I have pink clippers for that area... they work awfully well. You can adjust the length of the... ermmm... shrubbery, which I like - I seem to get awfully sweaty all over since I've been breastfeeding, and keeping everything trimmed nice and short works well for me... I did have a chuckle when I had my op, as I did some "clean-up" the day before, thinking that the surgeon might appreciate a nice tidy work area, so to speak...
Also (to further expose my vanity) the best money I have ever spent on myself was to have laser hair removal on my bikini line and underarms. I don't know if epilation is as big a deal in the U.K. as it is in North America (certainly if I remember correctly, the last time I visited it seemed to be a a non-issue in the rest of Europe) - anyway... pardon the digression...
The last few days I've been unhappily thinking that I might be ovulating, which of course means my periods might be coming back. I've quite enjoyed not having them. It occurred to me because I've had this funny lower-quadrant discomfort in my tum, which previously has meant that I was mid-cycle. I hope not. I was hoping for at least another year off. Not only because I honestly dread trying to use tampons since my bits were so mangled (and sanitary napkins are simply eeewwww), but also, before I became pregnant with Jackbaby, I had such horrible PMT. Not necessarily mood-wise (although DH might disagree ) but my breast got agonizingly sore for at least a week, if not ten days or the entire two weeks between ovulation and the start of my period. Really, agony. The only thing that was worse were the first four months of my pregnancy. Oh, the pain. DH said I whimpered in the night when I turned from side to side and my poor boobies shifted. And trapping them in a bra didn't help. In fact, it seemed to make things worse. So I"m hoping and praying that if my periods are on their way back, that I won't get the same kind of soreness. Honestly, after everything my bits have been through, I would really like a break!
Also... if my periods are coming back, DH will want to revisit the subject of having the snip. As a couple, we are a contraception nightmare. I can't tolerate any form of hormonal birth control. And both of us are, if not outright allergic, then very sensitive to latex and spermicide. Which leaves non-latex condoms. Which have done all right for us in the past, but they do inhibit spontaneity. And that, as we all know, is at a premium with a little one!!
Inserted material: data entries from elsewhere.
(* ===== verification/Servlet.v ===== *)
(** * Servlets and their dispatch (sylar/http/servlet.h, sylar/http/servlet.cpp)

    A servlet acts on the request, the response and the session ([Ctx]); the
    callback of a FunctionServlet and a servlet class of the application are
    functions.  [fnmatch] is a parameter.  Every operation of the dispatcher
    holds its lock for its whole length. *)

From Stdlib Require Import ZArith Lia Ascii String List.
From stdpp Require Import base list strings gmap.
From S2P Require Import Prelude Ordered CString Http HttpResponse HttpRequest.

Local Open Scope string_scope.
Local Open Scope list_scope.
Local Open Scope Z_scope.

Section servlet.
Context {Session : Type}.
(** [!fnmatch(pattern, string, 0)] *)
Variable fnmatch : list ascii -> list ascii -> bool.

Definition Ctx : Type := HttpRequest * HttpResponse * Session.

Inductive Servlet : Type :=
  | FunctionServlet (m_cb : Ctx -> Ctx * Z)
  | NotFounfServlet (m_content : string)
  | UserServlet (m_name : string) (body : Ctx -> Ctx * Z).

Definition getName (s : Servlet) : string :=
  match s with
  | FunctionServlet _ => "FunctionServlet"
  | NotFounfServlet _ => "NotFoundServlet"
  | UserServlet n _ => n
  end.

Definition NotFounfServlet_new (name : string) : Servlet :=
  NotFounfServlet ("<html><head><title>404 Not Found"
    ++ "</title></head><body><center><h1>404 Not Found</h1></center>"
    ++ "<hr><center>" ++ name ++ "</center></body></html>").

Definition NotFound_handle (m_content : string) (c : Ctx) : Ctx * Z :=
  let '(req, rsp, ss) := c in
  let rsp := HttpResponse.setStatus 404 rsp in
  let rsp := HttpResponse.setHeader "Server" "sylar/1.0.0" rsp in
  let rsp := HttpResponse.setHeader "Content-Type" "text/html" rsp in
  let rsp := HttpResponse.setBody m_content rsp in
  ((req, rsp, ss), 0).

(** The virtual call. *)
Definition Servlet_handle (s : Servlet) (c : Ctx) : Ctx * Z :=
  match s with
  | FunctionServlet cb => cb c
  | NotFounfServlet content => NotFound_handle content c
  | UserServlet _ body => body c
  end.

(** A [Servlet::ptr] is [None] when it is null. *)
Record ServletDispatch : Type := mkDispatch {
  m_datas : gmap string (option Servlet);
  m_globs : list (string * option Servlet);
  m_default : option Servlet
}.

Definition ServletDispatch_new : ServletDispatch :=
  mkDispatch ∅ [] (Some (NotFounfServlet_new "sylar_lzh/1.0.0")).

Definition addServlet (uri : string) (slt : option Servlet) (d : ServletDispatch) : ServletDispatch :=
  mkDispatch (<[uri := slt]> (m_datas d)) (m_globs d) (m_default d).

Definition addServlet_cb (uri : string) (cb : Ctx -> Ctx * Z) (d : ServletDispatch) : ServletDispatch :=
  addServlet uri (Some (FunctionServlet cb)) d.

(** The loop that erases the first entry of the pattern and breaks. *)
Fixpoint erase_glob (uri : string) (l : list (string * option Servlet)) : list (string * option Servlet) :=
  match l with
  | [] => []
  | it :: r => if bool_decide (it.1 = uri) then r else it :: erase_glob uri r
  end.

Definition addGlobServlet (uri : string) (slt : option Servlet) (d : ServletDispatch) : ServletDispatch :=
  mkDispatch (m_datas d) (erase_glob uri (m_globs d) ++ [(uri, slt)]) (m_default d).

Definition addGlobServlet_cb (uri : string) (cb : Ctx -> Ctx * Z) (d : ServletDispatch) : ServletDispatch :=
  addGlobServlet uri (Some (FunctionServlet cb)) d.

Definition delServlet (uri : string) (d : ServletDispatch) : ServletDispatch :=
  mkDispatch (m_datas d) (erase_glob uri (m_globs d)) (m_default d).

Definition delGlobServlet (uri : string) (d : ServletDispatch) : ServletDispatch := d.

Definition setDefault (v : option Servlet) (d : ServletDispatch) : ServletDispatch :=
  mkDispatch (m_datas d) (m_globs d) v.

Definition getServlet (uri : string) (d : ServletDispatch) : option Servlet :=
  match m_datas d !! uri with None => None | Some s => s end.

Fixpoint find_glob (uri : string) (l : list (string * option Servlet)) : option Servlet :=
  match l with
  | [] => None
  | it :: r => if bool_decide (it.1 = uri) then it.2 else find_glob uri r
  end.

Definition getGlobServlet (uri : string) (d : ServletDispatch) : option Servlet :=
  find_glob uri (m_globs d).

Fixpoint match_glob (uri : string) (l : list (string * option Servlet)) (def : option Servlet)
  : option Servlet :=
  match l with
  | [] => def
  | it :: r => if fnmatch (c_str it.1) (c_str uri) then it.2 else match_glob uri r def
  end.

Definition getMatchServlet (uri : string) (d : ServletDispatch) : option Servlet :=
  match m_datas d !! uri with
  | Some s => s
  | None => match_glob uri (m_globs d) (m_default d)
  end.

Definition handle (d : ServletDispatch) (c : Ctx) : Ctx * Z :=
  let '(req, _, _) := c in
  match getMatchServlet (m_path req) d with
  | Some slt => ((Servlet_handle slt c).1, 0)
  | None => (c, 0)
  end.

(** ** The routes as a function of the history *)

Inductive route_op : Type :=
  | AddServlet (uri : string) (slt : option Servlet)
  | AddGlob (uri : string) (slt : option Servlet)
  | DelServlet (uri : string)
  | DelGlob (uri : string).

Definition route (d : ServletDispatch) (o : route_op) : ServletDispatch :=
  match o with
  | AddServlet u s => addServlet u s d
  | AddGlob u s => addGlobServlet u s d
  | DelServlet u => delServlet u d
  | DelGlob u => delGlobServlet u d
  end.

(** The last servlet added for the path, and what follows. *)
Fixpoint last_added (uri : string) (os : list route_op) : option (option Servlet) :=
  match os with
  | [] => None
  | o :: r =>
      match last_added uri r with
      | Some s => Some s
      | None => match o with
                | AddServlet u s => if bool_decide (u = uri) then Some s else None
                | _ => None
                end
      end
  end.

(** The pattern is added anew, or deleted with [delServlet], in [os]. *)
Fixpoint touched (uri : string) (os : list route_op) : bool :=
  match os with
  | [] => false
  | AddGlob u _ :: r | DelServlet u :: r => bool_decide (u = uri) || touched uri r
  | _ :: r => touched uri r
  end.

(** The additions of patterns that nothing later replaces, in their order. *)
Fixpoint live_globs (os : list route_op) : list (string * option Servlet) :=
  match os with
  | [] => []
  | AddGlob u s :: r => if touched u r then live_globs r else (u, s) :: live_globs r
  | _ :: r => live_globs r
  end.

Lemma touched_app uri l l' : touched uri (l ++ l') = touched uri l || touched uri l'.
Proof.
  induction l as [|o l IH]; [reflexivity|]. destruct o; simpl; rewrite IH; rewrite ?orb_assoc; reflexivity.
Qed.

Lemma erase_live uri l :
  erase_glob uri (live_globs l)
  = live_globs (l ++ [DelServlet uri]).
Proof.
  induction l as [|o l IH]; [reflexivity|]. destruct o as [u s|u s|u|u]; simpl; try exact IH.
  rewrite touched_app. simpl. rewrite orb_false_r. destruct (touched u l) eqn:E; simpl; [exact IH|].
  rewrite (bool_decide_ext (u = uri) (uri = u)) by (split; congruence).
  case_bool_decide as Eu; [|rewrite IH; reflexivity]. subst u. rewrite <- IH.
  clear IH. revert E. induction l as [|o l IH]; [reflexivity|].
  destruct o as [u s'|u s'|u|u]; simpl; try exact IH; rewrite orb_false_iff; intros [E1 E2].
  - destruct (touched u l); [auto|]. simpl.
    apply bool_decide_eq_false in E1. rewrite bool_decide_eq_false_2 by congruence. f_equal. auto.
  - auto.
Qed.

Lemma live_add uri s l : live_globs (l ++ [AddGlob uri s]) = live_globs (l ++ [DelServlet uri]) ++ [(uri, s)].
Proof.
  induction l as [|o l IH]; [reflexivity|]. destruct o as [u s'|u s'|u|u]; simpl; try exact IH.
  rewrite !touched_app. simpl. rewrite !orb_false_r. destruct (_ || _); [exact IH|].
  rewrite IH. reflexivity.
Qed.

Lemma last_added_snoc uri l o :
  last_added uri (l ++ [o])
  = match o with
    | AddServlet u s => if bool_decide (u = uri) then Some s else last_added uri l
    | _ => last_added uri l
    end.
Proof.
  induction l as [|o' l IH]; simpl.
  - destruct o; try reflexivity; case_bool_decide; reflexivity.
  - rewrite IH. destruct o; try reflexivity; case_bool_decide; reflexivity.
Qed.

Lemma routes_of_history os :
  let d := fold_left route os ServletDispatch_new in
  (forall uri, m_datas d !! uri = last_added uri os) /\ m_globs d = live_globs os
  /\ m_default d = Some (NotFounfServlet_new "sylar_lzh/1.0.0").
Proof.
  induction os as [|o os (IH1 & IH2 & IH3)] using rev_ind; [repeat split; intros; apply lookup_empty|].
  rewrite fold_left_app. cbn [fold_left]. set (d := fold_left route os ServletDispatch_new) in *.
  destruct o as [u s|u s|u|u]; simpl.
  - split; [|split; [rewrite IH2|exact IH3]].
    + intros uri. rewrite last_added_snoc. case_bool_decide as E.
      * subst. apply lookup_insert_eq.
      * rewrite lookup_insert_ne by assumption. apply IH1.
    + clear. induction os as [|o os IH]; [reflexivity|].
      destruct o; simpl; rewrite ?touched_app; simpl; rewrite ?orb_false_r, <- ?IH; reflexivity.
  - split; [intros uri; rewrite last_added_snoc; apply IH1|]. split; [|exact IH3].
    rewrite live_add, <- erase_live, IH2. reflexivity.
  - split; [intros uri; rewrite last_added_snoc; apply IH1|]. split; [|exact IH3].
    rewrite <- erase_live, IH2. reflexivity.
  - split; [intros uri; rewrite last_added_snoc; apply IH1|]. split; [|exact IH3].
    etransitivity; [exact IH2|]. clear. induction os as [|o os IH]; [reflexivity|].
    destruct o; simpl; rewrite ?touched_app; simpl; rewrite ?orb_false_r, <- ?IH; reflexivity.
Qed.
End servlet.
Arguments Servlet : clear implicits.
Arguments ServletDispatch : clear implicits.
Arguments Ctx : clear implicits.

Lemma match_glob_find {Session} fnmatch uri (l : list (string * option (Servlet Session))) def :
  match_glob fnmatch uri l def
  = match List.find (fun it => fnmatch (c_str it.1) (c_str uri)) l with Some it => it.2 | None => def end.
Proof.
  induction l as [|it l IH]; simpl; [reflexivity|]. destruct (fnmatch _ _); [reflexivity|exact IH].
Qed.

(** C40: Where a request goes, after any sequence of additions and deletions on
    a new dispatcher: to the servlet last added for exactly its path, if one
    ever was, for no deletion removes it; otherwise to the oldest live pattern
    that matches the path, a pattern being live until it is added again (which
    moves it to the end) or named in [delServlet]; otherwise the response becomes
    the 404 page.  The result is always 0. *)
Theorem dispatch_by_history {Session} fnmatch (os : list (@route_op Session)) req rsp (ss : Session) :
  let d := fold_left route os ServletDispatch_new in
  let found := List.find (fun it => fnmatch (c_str it.1) (c_str (m_path req))) (live_globs os) in
  let run s := match s with
               | Some slt => ((Servlet_handle slt (req, rsp, ss)).1, 0)
               | None => ((req, rsp, ss), 0)
               end in
  match last_added (m_path req) os, found with
  | Some s, _ => handle fnmatch d (req, rsp, ss) = run s
  | None, Some it => handle fnmatch d (req, rsp, ss) = run it.2
  | None, None => exists rsp', handle fnmatch d (req, rsp, ss) = ((req, rsp', ss), 0)
      /\ HttpResponse.m_status rsp' = 404 /\ HttpResponse.m_version rsp' = HttpResponse.m_version rsp
      /\ NotFounfServlet_new "sylar_lzh/1.0.0" = @NotFounfServlet Session (HttpResponse.m_body rsp')
  end.
Proof.
  intros d found run. destruct (routes_of_history os) as (H1 & H2 & H3). fold d in H1, H2, H3.
  unfold handle, getMatchServlet. rewrite H1. destruct (last_added (m_path req) os) as [[s|]|]; try reflexivity.
  rewrite match_glob_find, H2, H3. fold found. destruct found as [it|].
  - unfold run. destruct it.2; reflexivity.
  - cbn [Servlet_handle NotFounfServlet_new NotFound_handle fst]. eexists. split; [reflexivity|].
    repeat split.
Qed.

(** A path that was added stays routed after it was deleted. *)
Example deleted_path_is_still_served {Session} fnmatch (s : Servlet Session) :
  getMatchServlet fnmatch "/a" (delGlobServlet "/a" (delServlet "/a" (addServlet "/a" (Some s) ServletDispatch_new)))
  = Some s.
Proof. reflexivity. Qed.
Further, DH is quite convinced that he wants just one child. I think I am, too, but I am not sure. TBH, after everything that happened with JB's birth (and my pregnancy - there were some scary moments re: antenatal tests), I am honestly terrified of going through this again. (Although I am guaranteed a C/S after this op.) But... I also sometimes feel quite sad to think that I might (will, probably) never again have a bump, or feel a baby kicking inside me, or hold my own newborn, and watch the miracle of the first year... I am not ready to commit to him having a vasectomy.
Sigh.
Well.
Apologies to all of you who are having much more serious issues - such as chemotherapy, upcoming sections, or other ops. Which, gosh, let me think, is all the rest of you, while I am generally feeling terrific...
[feeling like an inconsiderate cow emoticon]
So... how's everyone else?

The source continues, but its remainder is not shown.